Use this page to define the minimum signals operators should watch after deployment.

What to monitor first

If you are building dashboards for the first time, start with:

  1. Health and request success rate
  2. Write and recall latency
  3. Policy selection success and decision linkage
  4. Replay success on critical validation workflows

Core metrics

  1. Request throughput and error rate.
  2. Write and recall p95 latency.
  3. Policy decision coverage and feedback coverage.
  4. Replay success ratio for validation runs.

SLO starting point

Use a simple first SLO model:

  1. Availability of the public API surface
  2. Latency for write and recall on the primary tenant or scope
  3. Error budget burn during deployment windows
  4. Replay success on a small set of known-good workflows

Alert recommendations

  1. Sustained 5xx spike above release threshold.
  2. Recall latency regression beyond SLO target.
  3. Missing decision linkage in policy-critical flows.
  4. Replay failure bursts after deployment.

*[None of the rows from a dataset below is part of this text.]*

(** * AVI MJPEG converter: field transform, codec adapters and pipelines

    A shallow embedding of [source/blender/io/avi/intern/avi_mjpeg.cc].

    The C integer types are modelled on [Z] with their wrap-around written
    out (LP64: [int] and [uint] are 32 bits wide, [long] and [size_t] 64).
    Pixel buffers are byte lists; an access outside a buffer is undefined in
    C and is reported here as [None].  The still-image codec (libjpeg) is
    not part of the sources: the pipelines are parametrised by what the
    codec asks of the memory adapters, and record the calls made to it. *)

From Stdlib Require Import ZArith Lia.
From Stdlib Require Import Strings.Byte.
From stdpp Require Import base option list functions.

Open Scope Z_scope.

(** ** Machine integers *)

Module C.

Definition INT_MAX : Z := 2147483647.
Definition LONG_MAX : Z := 9223372036854775807.
Definition LONG_MIN : Z := -9223372036854775808.
Definition SIZE_MAX : Z := 18446744073709551615.

(** Conversion of a mathematical integer to the value an object of the
    given C type holds. *)
Definition to_size_t (z : Z) : Z := z mod 2 ^ 64.
Definition to_uint (z : Z) : Z := z mod 2 ^ 32.
Definition to_int (z : Z) : Z := (z + 2 ^ 31) mod 2 ^ 32 - 2 ^ 31.
Definition to_long (z : Z) : Z := (z + 2 ^ 63) mod 2 ^ 64 - 2 ^ 63.

End C.

Import C.

(** ** Pixel buffers and [memcpy] *)

Abbreviation buffer := (list byte).

Definition buflen (b : buffer) : Z := Z.of_nat (length b).

(** [to] with the [n] bytes at offset [d] replaced by the [n] bytes of
    [from] at offset [s]. *)
Definition splice (to : buffer) (d : nat) (from : buffer) (s n : nat)
  : buffer :=
  take d to ++ take n (drop s from) ++ drop (d + n) to.

(** [memcpy(&to[d], &from[s], n)] for two distinct objects [to] and [from]:
    the new contents of [to], or [None] when either range leaves its
    object. *)
Definition memcpy (to : buffer) (d : Z) (from : buffer) (s : Z) (n : Z)
  : option buffer :=
  if (0 <=? d) && (0 <=? s) && (0 <=? n)
     && (d + n <=? buflen to) && (s + n <=? buflen from)
  then Some (splice to (Z.to_nat d) from (Z.to_nat s) (Z.to_nat n))
  else None.

(** Row [r] of a buffer whose rows are [stride] bytes long. *)
Definition row (b : buffer) (stride r : Z) : list byte :=
  take (Z.to_nat stride) (drop (Z.to_nat (r * stride)) b).

(** The same with natural numbers. *)
Definition rown (S : nat) (b : buffer) (r : nat) : list byte :=
  take S (drop (r * S) b).

(** ** Field transform *)

(** [size_t rowstride = width * 3]: the product is computed in [int]. *)
Definition rowstride_of (width : Z) : Z := to_size_t (to_int (width * 3)).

Red flags that deserve immediate investigation

  1. write succeeds but recall_text quality drops sharply.
  2. tools/select responses lose decision_id linkage.
  3. Replay failures spike right after a deployment or rule change.
  4. One tenant or scope degrades while global health remains green.

Practical review cadence

  1. Daily: health + latency + error trends.
  2. Weekly: SLO trend + replay quality + governance drift.